Замечательное влияние на этот кризис имело чтение Добролюбовым беллетристов 40-х годов – влияние, которого не избегали в те годы все сверстники Добролюбова. Изображения сентиментальных мечтателей вроде Адуева или бесхарактерных и безвольных Гамлетов вроде Вихляева, Шамилова и прочих, спускали молодых людей из заоблачных высот на землю, возбуждали их молодую энергию к развитию в себе характера и воли. То же самое испытал и Добролюбов:

«В начале прошлого года, – пишет он все о том же своем возрождении, – я как-то все сбивался; хотел походить на Печорина и Тамарина, хотел толковать, как Чацкий, а между тем представлялся каким-то Вихляевым и особенно похож был на Шамилова.

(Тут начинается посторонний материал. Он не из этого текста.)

(** X24. Delete calls a backend at most once, and only a Dir reached from a
    binding of the write half that has the child; it returns that call's
    wrapped outcome.  When it calls nothing it returns an error, so a nil
    error always means that one backend delete was made and succeeded. *)
Theorem Delete_one_call_in_write_half (fs : FileSystem) (path : string) :
  ((Delete fs path).1 = [] ∧ (Delete fs path).2 ≠ None)
  ∨ ∃ d src rest item,
      src ∈ view fs false
      ∧ walk false (ds src) rest = Some item
      ∧ asDir item = Some d
      ∧ is_Some (Dir_Child d (trimLastPath path).2 0)
      ∧ Delete fs path
        = ([CallDelete d (trimLastPath path).2],
           wrapError (Dir_Delete d (trimLastPath path).2) path).
Proof.
  unfold Delete. destruct (trimLastPath path) as [npath last]. simpl.
  pose proof (GetDSsAt_from_view fs npath false false) as Hfrom.
  destruct (GetDSsAt fs npath false false) as [dss [e|]]; simpl in *; [by left|].
  destruct (Delete_loop_cases path last dss) as [-> | (item & d & Hi & Hd & Hc & ->)];
    [by left|].
  right. destruct (Hfrom item Hi) as (src & rest & Hsrc & Hw).
  by exists d, src, rest, item.
Qed.

(** X25. With nothing mounted for writing, nothing can be changed: on a
    valid path Write, Append and WriteAll fail with ErrNotFound, and Delete
    fails with ErrNotFound (for the parent path) without calling any
    backend. *)
Theorem nothing_writable (fs : FileSystem) (path : string) (dirs : list string) :
  view fs false = [] →
  validatePath path = Some dirs →
  let notFound := Some (mkError path ErrNotFound None) in
  Write fs path = Returns (None, notFound)
  ∧ Append fs path = Returns (None, notFound)
  ∧ (∀ content, WriteAll fs path content = Returns notFound)
  ∧ Delete fs path = ([], Some (mkError (trimLastPath path).1 ErrNotFound None)).
Proof.
  intros Hw Hv notFound.
  assert (Hres : ∀ q qd create, validatePath q = Some qd →
            GetDSsAt fs q create false = ([], Some (mkError q ErrNotFound None))).
  { intros q qd create Hq. rewrite (GetDSsAt_unfold _ _ _ _ _ Hq), Hw. done. }
  unfold WriteAll, Write, Append, openForWriting, GetDSAt.
  rewrite (Hres path dirs true Hv). simpl.
  repeat split.
  destruct (validatePath_lastSlash path dirs Hv) as (pdirs & Hp & _).
  unfold Delete. destruct (trimLastPath path) as [npath last]. simpl in *.
  by rewrite (Hres npath pdirs false Hp).
Qed.
(** [recent] of the state file monitor: the errors of [Do] and of the
    decoder are wrapped. *)
Definition recent_wrapped (c : Client) (size : nat) : error + list Paste :=
  match NewRequest c "GET" (path size) with
  | inl err => inl err
  | inr url =>
      match Do c url with
      | inl err =>
          inl (Errorf_w (String.append "request to " (String.append url ": "))
                 err)
      | inr resp =>
          if negb (Nat.eqb (StatusCode resp) 200)
          then inl (status_error url (StatusCode resp))
          else
            match Decode resp with
            | inl err => inl (Errorf_w "decode json: " err)
            | inr pastes => inr pastes
            end
      end
  end.

End Scrape.

(** ** Constructing the state file monitor *)
Module Start.

(** The monitor while [New] builds it: the state file is [nil] until an
    option or [loadState] sets it. *)
Record Conf : Type := mkConf {
  topKey    : string;
  stateFile : option FileCursor.File
}.

(** The operating system as [New] sees it: [os.UserHomeDir()],
    [filepath.Join] and [os.OpenFile(name, os.O_RDWR|os.O_CREATE, perm)]. *)
Record OS : Type := mkOS {
  UserHomeDir : error + string;
  Join        : string -> string -> string;
  OpenFile    : string -> error + FileCursor.File
}.

(** [os.ErrInvalid], what every method of a [nil] [*os.File] returns. *)
Definition ErrInvalid : error := external "invalid argument".

(** An option of [New]: a function from a pointer to the monitor to an
    error. *)
Definition Option : Type := Conf -> option error * Conf.

(** [SetStateFile(fullLoc)]; [opened] is what [os.OpenFile] returned for
    [fullLoc] when the option was made. *)
Definition SetStateFile (opened : error + FileCursor.File) : Option :=
  match opened with
  | inl err => fun p => (Some err, p)
  | inr f => fun p => (None, mkConf (topKey p) (Some f))
  end.

(** [loadState]; [broken] is the error of a reader that fails. *)
Definition loadState (os : OS) (broken : option error) (p : Conf)
  : option error * Conf :=
  match stateFile p with
  | Some f =>
      match FileCursor.readState broken f with
      | ((top, Some err), f') => (Some err, mkConf top (Some f'))
      | ((top, None), f') => (None, mkConf top (Some f'))
      end
  | None =>
      match UserHomeDir os with
      | inl err => (Some (Errorf_w "get home directory: " err), p)
      | inr home =>
          match OpenFile os (Join os home ".pbmon") with
          | inl _ =>
              (* f is nil, and err is assigned anew by readState(f), whose
                 Read fails *)
              (Some (Errorf_w "read state file: " ErrInvalid), mkConf "" None)
          | inr f =>
              match FileCursor.readState broken f with
              | ((top, Some err), _) => (Some err, mkConf top None)
              | ((top, None), f') => (None, mkConf top (Some f'))
              end
          end
      end
  end.

(** [for _, f := range opts { err := f(conf); if err != nil { ... } }] *)
Fixpoint apply_options (opts : list Option) (conf : Conf)
  : option error * Conf :=
  match opts with
  | [] => (None, conf)
  | f :: rest =>
      match f conf with
      | (Some err, conf') => (Some err, conf')
      | (None, conf') => apply_options rest conf'
      end
  end.

(** [New]: the monitor returned, [None] for [nil], and the error. *)
Definition New (os : OS) (broken : option error) (opts : list Option)
  : option Conf * option error :=
  match apply_options opts (mkConf "" None) with
  | (Some err, _) => (None, Some err)
  | (None, conf) =>
      let '(err, conf') := loadState os broken conf in (Some conf', err)
  end.

(** The monitor [Do] runs on, once it has a state file. *)
Definition monitor (c : Conf) : option FileCursor.PastebinMonitor :=
  match stateFile c with
  | Some f => Some (FileCursor.mkMonitor (topKey c) f)
  | None => None
  end.

End Start.

(** * Properties *)

(** ** The scan for the last seen key *)

Lemma scan_app (k : string) (l1 l2 : list Paste) (i m : nat) :
  scan k i (l1 ++ l2) m = scan k (i + length l1) l2 (scan k i l1 m).
Proof.
  revert i m.
  induction l1 as [|x l1 IH]; intros i m; simpl.
  - by rewrite Nat.add_0_r.
  - rewrite IH. f_equal. lia.
Qed.

Lemma scan_absent (k : string) (l : list Paste) (i m : nat) :
  Forall (fun x => Key x <> k) l -> scan k i l m = m.
Proof.
  intros H. revert i m.
  induction H as [|x l Hx _ IH]; intros i m; simpl; [done|].
  apply String.eqb_neq in Hx. rewrite Hx. apply IH.
Qed.

(** The loop keeps the last position that matches. *)
Lemma scan_last (k : string) (l1 l2 : list Paste) (x : Paste) (i m : nat) :
  Key x = k ->
  Forall (fun y => Key y <> k) l2 ->
  scan k i (l1 ++ x :: l2) m = i + length l1.
Proof.
  intros Hx Hl2.
  rewrite scan_app. simpl.
  apply String.eqb_eq in Hx. rewrite Hx.
  by apply scan_absent.
Qed.

Lemma NoDup_keys_after (l1 l2 : list Paste) (x : Paste) :
  NoDup (map Key (l1 ++ x :: l2)) ->
  Forall (fun y => Key y <> Key x) l2.
Proof.
  rewrite map_app. simpl. intros H.
  apply NoDup_app in H as (_ & _ & H).
  apply NoDup_cons in H as [H _].
  apply Forall_forall. intros y Hy Heq.
  apply H. rewrite <- Heq. apply list_elem_of_In in Hy.
  apply list_elem_of_In. by apply in_map.
Qed.

Lemma matchPos_found (W : list Paste) (i : nat) (x : Paste) (k : string) :
  NoDup (map Key W) ->
  nth_error W i = Some x ->
  Key x = k ->
  matchPos W k = i.
Proof.
  intros Hnd Hi Hk.
  apply nth_error_split in Hi as (l1 & l2 & -> & Hlen).
  unfold matchPos. rewrite (scan_last k l1 l2 x); [exact Hlen|done|].
  subst k. by eapply NoDup_keys_after.
Qed.

Lemma matchPos_absent (W : list Paste) (k : string) :
  Forall (fun x => Key x <> k) W ->
  matchPos W k = length W - 1.
Proof. intros H. unfold matchPos. by apply scan_absent. Qed.

(** The slice [pastes[0:matchPos]] is always in range. *)
Lemma scan_bound (k : string) (l : list Paste) (i m : nat) :
  m <= i + length l - 1 -> scan k i l m <= i + length l - 1.
Proof.
  revert i m. induction l as [|x l IH]; intros i m Hm; simpl in *; [lia|].
  replace (i + S (length l) - 1) with (S i + length l - 1) by lia.
  apply IH. destruct (String.eqb (Key x) k); simpl in *; lia.
Qed.

Lemma matchPos_bound (W : list Paste) (k : string) :
  matchPos W k <= length W - 1.
Proof. unfold matchPos. by apply (scan_bound k W 0). Qed.

(** ** Dispatching one paste *)

(** The paste's body is fetched and the callback takes it. *)
Definition accepted (env : Remote) (pp : Paste) : bool :=
  match (processPaste env pp).1 with
  | None => true
  | Some _ => false
  end.

(** The events of a paste that reaches the callback. *)
Definition handed (pp : Paste) : list event := [EvGetRaw (Key pp); EvOnNew pp].

Lemma processPaste_accepted (env : Remote) (pp : Paste) :
  accepted env pp = true -> processPaste env pp = (None, handed pp).
Proof.
  unfold accepted, processPaste, handed.
  destruct (GetRaw env (Key pp)) as [err|body]; simpl; [done|].
  by destruct (OnNew env pp body).
Qed.

Lemma processPaste_refused (env : Remote) (pp : Paste) :
  accepted env pp = false ->
  exists err evs, processPaste env pp = (Some err, evs)
    /\ (evs = [EvGetRaw (Key pp)] \/ evs = handed pp).
Proof.
  unfold accepted, processPaste, handed.
  destruct (GetRaw env (Key pp)) as [err|body]; simpl.
  - intros _. eauto.
  - destruct (OnNew env pp body) as [err|]; [|done]. intros _. eauto.
Qed.

Lemma delivered_app (l1 l2 : list event) :
  delivered (l1 ++ l2) = delivered l1 ++ delivered l2.
Proof.
  induction l1 as [|e l1 IH]; simpl; [done|].
  destruct e; simpl; by rewrite ?IH.
Qed.

Lemma delivered_handed (l : list Paste) :
  delivered (flat_map handed l) = l.
Proof. induction l as [|x l IH]; simpl; by rewrite ?IH. Qed.

(** ** The in-memory cursor: dispatch in window order *)

Lemma mem_dispatch_all (env : Remote) (l : list Paste) :
  forallb (accepted env) l = true ->
  MemCursor.dispatch env l = (None, flat_map handed l).
Proof.
  induction l as [|x l IH]; simpl; [done|].
  intros [Hx Hl]%andb_prop.
  rewrite (processPaste_accepted _ _ Hx), (IH Hl). done.
Qed.

(** ** The state file monitor: the loop of [do] *)

(** The three file operations of one save succeed. *)
Definition saves (fs : FileCursor.Disk) (key : string) : bool :=
  match FileCursor.Truncate_fails fs key, FileCursor.Seek_fails fs key,
        FileCursor.WriteString_fails fs key with
  | None, None, None => true
  | _, _, _ => false
  end.

(** The monitor after key [key] was saved: the file holds the key alone and
    the offset stands behind it. *)
Definition saved (p : FileCursor.PastebinMonitor) (key : string)
  : FileCursor.PastebinMonitor :=
  FileCursor.mkMonitor key
    (FileCursor.mkFile (FileCursor.name (FileCursor.stateFile p))
       (String.list_byte_of_string key)
       (length (String.list_byte_of_string key))).

Lemma persist_saves (fs : FileCursor.Disk) (key : string)
    (p : FileCursor.PastebinMonitor) :
  saves fs key = true -> FileCursor.persist fs key p = (None, saved p key).
Proof.
  unfold saves, FileCursor.persist, saved.
  destruct (FileCursor.Truncate_fails fs key); [done|].
  destruct (FileCursor.Seek_fails fs key); [done|].
  destruct (FileCursor.WriteString_fails fs key); [done|].
  intros _. unfold FileCursor.WriteString, FileCursor.Seek, FileCursor.Truncate.
  simpl. by rewrite skipn_nil, app_nil_r.
Qed.

(** The pastes of the loop of [do] in the order it visits them. *)
Fixpoint run (env : Remote) (fs : FileCursor.Disk) (items : list Paste)
    (p : FileCursor.PastebinMonitor)
  : option error * FileCursor.PastebinMonitor * list event :=
  match items with
  | [] => (None, p, [])
  | pp :: rest =>
      match processPaste env pp with
      | (Some err, evs) => (Some (Errorf_w "process paste: " err), p, evs)
      | (None, evs) =>
          match FileCursor.persist fs (Key pp) p with
          | (Some err, p') => (Some err, p', evs)
          | (None, p') =>
              let '(r, p'', evs') := run env fs rest p' in
              (r, p'', evs ++ evs')
          end
      end
  end.

Lemma firstn_snoc (l : list Paste) (i : nat) (x : Paste) :
  nth_error l i = Some x -> firstn (S i) l = firstn i l ++ [x].
Proof.
  revert i. induction l as [|y l IH]; intros [|i] H; simpl in *; try done.
  - by inversion H.
  - by rewrite <- (IH i H).
Qed.

Lemma do_loop_run (env : Remote) (fs : FileCursor.Disk) (pastes : list Paste)
    (n : nat) (p : FileCursor.PastebinMonitor) :
  n <= length pastes ->
  FileCursor.do_loop env fs pastes n p = run env fs (rev (firstn n pastes)) p.
Proof.
  revert p. induction n as [|i IH]; intros p Hn; simpl.
  - done.
  - destruct (nth_error pastes i) as [pp|] eqn:Hi.
    + rewrite (firstn_snoc _ _ _ Hi), rev_app_distr. simpl.
      destruct (processPaste env pp) as [[err|] evs]; [done|].
      destruct (FileCursor.persist fs (Key pp) p) as [[err|] p']; [done|].
      rewrite IH by lia. done.
    + apply nth_error_None in Hi. lia.
Qed.

(** The state the loop ends in when it saved the keys of [items] in turn. *)
Definition after (p : FileCursor.PastebinMonitor) (items : list Paste)
  : FileCursor.PastebinMonitor :=
  match last items with
  | None => p
  | Some pp => saved p (Key pp)
  end.

Lemma after_cons (p : FileCursor.PastebinMonitor) (x : Paste)
    (l : list Paste) :
  after (saved p (Key x)) l = after p (x :: l).
Proof.
  unfold after. rewrite last_cons.
  destruct (last l); done.
Qed.

Lemma run_all (env : Remote) (fs : FileCursor.Disk) (items : list Paste)
    (p : FileCursor.PastebinMonitor) :
  forallb (accepted env) items = true ->
  forallb (fun pp => saves fs (Key pp)) items = true ->
  run env fs items p = (None, after p items, flat_map handed items).
Proof.
  revert p. induction items as [|x l IH]; intros p Ha Hs; simpl in *; [done|].
  apply andb_prop in Ha as [Hx Ha]. apply andb_prop in Hs as [Hsx Hs].
  rewrite (processPaste_accepted _ _ Hx), (persist_saves _ _ _ Hsx).
  rewrite (IH _ Ha Hs), after_cons. done.
Qed.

Изображение этого человека глубоко укололо мое самолюбие, я устыдился, и если не тотчас принялся за дело, то, по крайней мере, сознал потребность труда, перестал заноситься в высшие сферы и мало-помалу исправляюсь теперь. Конечно, много здесь подействовало на меня и время, но не могу не сказать, что и чтение „Богатого жениха“ также способствовало этому. Оно пробудило и определило для меня давно спавшую во мне и смутно понимаемую мною мысль о необходимости труда и показало все безобразие, пустоту и несчастие Шамиловых. Я от души поблагодарил Писемского. Кто знает, может быть, он помог мне, чтобы я со временем лучше мог поблагодарить его…»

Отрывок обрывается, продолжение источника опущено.